* [Supplied data]:
Lemma steal_fold_spec opm st :
  steal_inv st ->
  let res := fst (fold_left Fair.steal_step opm st) in
  (res = fst st \/ exists o, In (o, res) opm)
  /\ length (fst st) <= length res
  /\ Forall (fun n => n <= length res) (counts opm).
Proof.
  revert st. induction opm as [|[o l] opm IH]; intros st I; simpl.
  - split; [now left|]. split; [lia | constructor].
  - specialize (IH _ (steal_step_inv st (o, l) I)).
    simpl in IH. destruct IH as (Hres & Hlen & Hall).
    assert (Hst : (Fair.steal_step st (o, l) = (l, inject_Z (Z.of_nat (length l)))
                   /\ length (fst st) < length l)
                  \/ (Fair.steal_step st (o, l) = st
                      /\ length l <= length (fst st))).
    { unfold Fair.steal_step. simpl. rewrite (I (length l)).
      destruct (Nat.ltb_spec (length (fst st)) (length l)); [left|right]; auto. }
    unfold counts in *. simpl.
    destruct Hst as [[E Hlt]|[E Hle]]; rewrite E in *; simpl in *.
    + split; [|split].
      * right. destruct Hres as [->|[o' Ho']]; eauto.
      * lia.
      * constructor; [lia | exact Hall].
    + split; [|split].
      * destruct Hres as [->|[o' Ho']]; eauto.
      * lia.
      * constructor; [lia | exact Hall].
Qed.

Lemma steal_inv_init : steal_inv ([], Number_MIN_VALUE).
Proof. intros n. simpl. apply num_gt_MIN_VALUE. Qed.

(** [maxList] is a longest list of the map, and one of its lists as soon
    as some list is not empty. *)
Lemma maxOwnershipList_spec opm :
  let maxList := Fair.maxOwnershipList opm in
  Forall (fun n => n <= length maxList) (counts opm)
  /\ (maxList = [] \/ exists o, In (o, maxList) opm).
Proof.
  destruct (steal_fold_spec opm _ steal_inv_init) as (Hres & _ & Hall).
  unfold Fair.maxOwnershipList. simpl in *. split; [exact Hall|].
  destruct Hres; auto.
Qed.
End FairCounting.

(** ** Grouping the active records by owner *)

Lemma owner_is_true o po : owner_is o po = true <-> ownerId po = o.
Proof. unfold owner_is. destruct (eq_dec (ownerId po) o); split; congruence. Qed.

Lemma owned_by_snoc o records po :
  owned_by o (records ++ [po])
  = owned_by o records ++ (if owner_is o po then [po] else []).
Proof. unfold owned_by. rewrite filter_app. reflexivity. Qed.

Lemma nonempty_snoc {A : Type} (l : list A) (x : A) :
  nonempty (l ++ [x]) = Some (l ++ [x]).
Proof. destruct l; reflexivity. Qed.

Lemma nonempty_default {A : Type} (l : list A) :
  match nonempty l with Some a => a | None => [] end = l.
Proof. destruct l; reflexivity. Qed.

Section Grouping.
Variable this : Fair.FairPartitionLoadBalancer.
(** Values.  Numbers are the integers; an object is its class tag and what
    its property reads return ([name] of an [Error] included). *)
Inductive value :=
| VUndef
| VNull
| VBool (b : bool)
| VNum (n : Z)
| VStr (s : string)
| VFun (r : ref)
| VObj (cls : objclass) (fields : list (string * value)).

(** The result of running a function body. *)
Inductive outcome :=
| Return (v : value)
| Throw (v : value).

Fixpoint assoc (k : string) (l : list (string * value)) : value :=
  match l with
  | [] => VUndef
  | (k', v) :: t => if String.eqb k k' then v else assoc k t
  end.

(** [o.k]: reading a property.  Primitives and functions carry none of the
    properties the agent reads from thrown values. *)
Definition get (v : value) (k : string) : value :=
  match v with
  | VObj _ fs => assoc k fs
  | _ => VUndef
  end.

(** [o.k = v] on a field list: overwrite in place or append. *)
Fixpoint set_field (k : string) (v : value) (l : list (string * value))
  : list (string * value) :=
  match l with
  | [] => [(k, v)]
  | (k', v') :: t =>
      if String.eqb k k' then (k, v) :: t else (k', v') :: set_field k v t
  end.

(** ToBoolean. *)
Definition truthy (v : value) : bool :=
  match v with
  | VUndef | VNull => false
  | VBool b => b
  | VNum n => negb (Z.eqb n 0)
  | VStr s => negb (String.eqb s "")
  | VFun _ | VObj _ _ => true
  end.

(** [x || y]. *)
Definition or (x y : value) : value := if truthy x then x else y.

(** Decimal digits of a natural number, most significant first. *)
Definition digit (n : N) : ascii := ascii_of_N (48 + n).

Fixpoint digits_go (fuel : nat) (n : N) (acc : string) : string :=
  let acc' := String (digit (n mod 10)) acc in
  match fuel with
  | O => acc'
  | S f => if (n <? 10)%N then acc' else digits_go f (n / 10)%N acc'
  end.

Definition decimalN (n : N) : string :=
  digits_go (N.to_nat (N.log2 n)) n "".

Definition decimal (n : Z) : string :=
  if n <? 0 then "-" +:+ decimalN (Z.to_N (- n)) else decimalN (Z.to_N n).

(** ToString.  [Error.prototype.toString] is spelled out; the source text
    of a function is not modelled. *)
Fixpoint to_string (v : value) : string :=
  match v with
  | VUndef => "undefined"
  | VNull => "null"
  | VBool true => "true"
  | VBool false => "false"
  | VNum n => decimal n
  | VStr s => s
  | VFun _ => "function () { [native code] }"
  | VObj ClsObject _ => "[object Object]"
  | VObj _ fs =>
      let fix field (k dflt : string) (l : list (string * value)) : string :=
        match l with
        | [] => dflt
        | (k', x) :: t =>
            if String.eqb k k'
            then match x with VUndef => dflt | _ => to_string x end
            else field k dflt t
        end in
      let name := field "name" "Error" fs in
      let msg := field "message" "" fs in
      if String.eqb name "" then msg
      else if String.eqb msg "" then name
      else name +:+ ": " +:+ msg
  end.
(** * intelux/serial: the PowerLine Modem command layer and its HTTP facade

    A shallow embedding of [old/plm/plm.go] (the command methods of the
    PowerLine Modem) and of the web service of package [insteon], with the
    properties their specification states about them.

    The transport is modelled as a scripted world: the outcomes of the
    successive writes, the frames the modem sends, and a log of every
    effect a command performs (token creation, request written, response
    read, token closed). A command is a state-passing function on that
    world. *)

From Stdlib Require Import ZArith NArith QArith Lia.
From Stdlib Require Import Init.Byte Strings.Byte Strings.Ascii Strings.String.
From stdpp Require Import base option list strings sorting.

Local Open Scope string_scope.

(** ** Go's [error] values *)

Inductive error : Type :=
| ErrCommandFailure
| io_EOF
| io_ErrClosedPipe
| context_DeadlineExceeded
| context_Canceled
| errors_New (msg : string).

#[global] Instance error_eq_dec : EqDecision error.
Proof. solve_decision. Defined.

(** [err.Error()] *)
Definition Error (e : error) : string :=
  match e with
  | ErrCommandFailure => "command failure"
  | io_EOF => "EOF"
  | io_ErrClosedPipe => "io: read/write on closed pipe"
  | context_DeadlineExceeded => "context deadline exceeded"
  | context_Canceled => "context canceled"
  | errors_New msg => msg
  end.

(** A Go [(value, error)] result: exactly one of the two is meaningful. *)
Inductive result (A : Type) : Type :=
| Ok (a : A)
| Err (e : error).
Arguments Ok {A} a.
Arguments Err {A} e.

Module plm.

(** ** Value types *)

#[global] Instance byte_eq_dec : EqDecision byte.
Proof. solve_decision. Defined.

(** [type Identity [3]byte] *)
Record Identity : Type := mkIdentity { id0 : byte; id1 : byte; id2 : byte }.

#[global] Instance Identity_eq_dec : EqDecision Identity.
Proof. solve_decision. Defined.

(** [type CommandBytes [2]byte]; [cb[0]] is [cmd1] and [cb[1]] is [cmd2]. *)
Record CommandBytes : Type := mkCommandBytes { cmd1 : byte; cmd2 : byte }.

#[global] Instance CommandBytes_eq_dec : EqDecision CommandBytes.
Proof. solve_decision. Defined.

(** [type UserData [14]byte], an array updated by index. *)
Definition UserData : Type := list byte.

(** [UserData{}], the zero value. *)
Definition UserData_zero : UserData := replicate 14 x00.

Definition MessageFlags : Type := byte.

(** Modelled from the spec: the constant [MessageFlagExtended] is declared
    outside the files at hand. Section 3 names [Extended] as the flag bit
    that distinguishes extended from standard messages; it is bit 4 of the
    Insteon message-flag byte. *)
Definition MessageFlagExtended : MessageFlags := x10.

Definition has_Extended (f : MessageFlags) : bool :=
  N.testbit (Byte.to_N f) 4.

(** Modelled from the spec: [CommandBytesBeep] is declared outside the
    files at hand; scenario 2 of section 8 shows the two command bytes of a
    beep on the wire, [30 00]. *)
Definition CommandBytesBeep : CommandBytes := mkCommandBytes x30 x00.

* [Work request]:
Among the entries above, how many lines include the word "that"? Give the number with no comment.

* [Written solution]:
2